NEW YORK—The Metropolitan Transportation Authority (MTA) reopened the northbound side of the Cortlandt Street R/W subway station on Wednesday.
The station was damaged in the terrorist attacks of September 11, 2001. Following the attacks, the R/W station initially reopened on September 15, 2002, before being closed again in August of 2005, for construction of the Dey Street underground pedestrian concourse, a part of the Fulton Street Transit Center being built by MTA Capital Construction.
MTA Chairman and CEO Jay H. Walder was joined by Congressman Jerrold Nadler, Assembly Speaker Sheldon Silver, Senator Daniel Squadron and Council Member Alan Gerson at the re-opening ceremony.
“Today we celebrate a significant step forward in the rebuilding of Lower Manhattan,” said Walder. “The MTA has played a key role in the revival of downtown and we’re excited to provide customers with an improved station just in time for the holidays. The opening re-establishes a key travel link for Lower Manhattan residents, commuters, shoppers, and tourists.”
The refurbished station includes major upgrades inlcuding: wider stairways that will allow for more people to enter and exit the station; a 150-foot long section of the northbound platform is now wider than before; and the walls have been re-tiled.

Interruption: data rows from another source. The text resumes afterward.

(** What holds of a [bwdsearch] thread between two iterations: its locals
    are well formed, [bufsize] counts the indices it owned modulo the flush
    period, the buffer holds results of indices it passed, and every report
    is right and comes from an index that has been flushed. *)
Definition bwd_inv (fwdvecs : table_t) (seed ind : Z) (w : bwd_worker) : Prop :=
  0 <= bw_i w /\ bwd_worker_ok w
  /\ 0 <= bw_bufsize w <= 10000
  /\ (0 <= ind < 4 ->
        bw_bufsize w <= owned_before ind (bw_i w)
        /\ (owned_before ind (bw_i w) - bw_bufsize w) mod 10001 = 0)
  /\ Forall (fun v => exists i, passed ind (bw_i w) i /\ v = bwd_entry seed i)
       (bw_buffer w)
  /\ Forall (fun rep => report_ok rep
              /\ exists i, flushed ind (bw_i w) (bw_bufsize w) i
                           /\ report_of fwdvecs seed i rep)
       (bw_out w).

(** A report of the search: the forward index [j] and the backward index
    [i] have the same fingerprint, and x0 is their recombination. *)
Definition matched_pair (seed ind size1 size2 : Z) (rep : report) : Prop :=
  exists j i,
    0 <= j < size1 /\ 0 <= i < size2 /\ i mod 4 = ind
    /\ fwd_result seed j = bwd_result seed i
    /\ rep_x0 rep = recombined seed (dof_of_index j) (dof_of_index i).

(** What one pass [f] of the loop over [matches] does to the locals of the
    thread, for the match [v]. *)
Definition match_step (f : bwd_worker -> list Z -> bwd_worker) (seed : Z)
    (w : bwd_worker) (v : list Z) : Prop :=
  let x0 := recombined seed [v.[0]; v.[1]; v.[2]; v.[3]] [v.[4]; v.[5]; v.[6]; v.[7]] in
  bw_x0 (f w v) = x0 /\ hkstate_ok x0 /\ hkstate_ok (bw_pix0 (f w v))
  /\ bw_bwds (f w v) = bw_bwds w /\ bw_buffer (f w v) = bw_buffer w
  /\ bw_bufsize (f w v) = bw_bufsize w
  /\ bw_out (f w v)
     = bw_out w ++
       (if printcond (feed_forward_target x0)
        then [{| rep_full := fullcond (feed_forward_target x0); rep_x0 := x0;
                 rep_sum := mix512 (for_upto 4 (fun pix0 ii => on_lane pix0 ii shiftrows)
                                      (feed_forward_target x0)) |}]
        else []).

(** A sample run of the first phase: a sweep of 40001 indices, the four
    threads scheduled one after the other, from all-zero scratch states.
    Thread 0 owns 10001 indices and flushes once. *)
Definition sample_sweep : Z := 40001.

Definition sample_schedule : list nat :=
  repeat 0%nat (Z.to_nat sample_sweep) ++ repeat 1%nat (Z.to_nat sample_sweep)
  ++ repeat 2%nat (Z.to_nat sample_sweep) ++ repeat 3%nat (Z.to_nat sample_sweep).

Definition sample_scratch : list hkstate_t :=
  [zero_state; zero_state; zero_state; zero_state].

Definition sample_final : phase1 :=
  run_schedule sample_seed sample_schedule (phase1_init sample_scratch).

(** The ten rounds undone, last round first, with the inverse steps of the
    source. *)
Definition invharaka512pi (hkstate : hkstate_t) : hkstate_t :=
  for_upto 10 (fun hkstate k =>
    let r := (9 - k)%nat in
    let hkstate := if (r mod 2 =? 1)%nat then invmix512 hkstate else hkstate in
    invaesenc_all hkstate r) hkstate.

(** The state after the rounds 0..4 of the permutation. *)
Definition x5_of_x0 (s : hkstate_t) : hkstate_t :=
  aesenc_all (mix512 (aesenc_all (aesenc_all (mix512
    (aesenc_all (aesenc_all s 0) 1)) 2) 3)) 4.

The $7.25 million project to rehabilitate and improve the northbound side of the station was funded entirely by the Federal government. The MTA expects to open the southbound platform, which is within the World Trade Center reconstruction footprint, on September 11, 2011.
The Cortlandt Street subway station is served by three subway lines at different times of day: the R train at all times except late nights (midnight to 6:30 a.m.), the W train on weekdays from 6:30 a.m. until about 10 p.m., and the N train during late nights. The station served an average of 15,000 customers per day when it was last open. It was originally opened on Jan. 5, 1918, by the Brooklyn Rapid Transit Company.
Manhattan Borough President Scott M. Stringer said: “Today’s reopening of the uptown platform of the Cortlandt Street subway station is another step toward repairing the damage inflicted by the September 11th terrorist attacks. Projects like the Dey Street passageway, which the Cortlandt Street subway station was closed to make way for, are making Lower Manhattan an even more attractive place to live and work, and will draw families and businesses in the process.”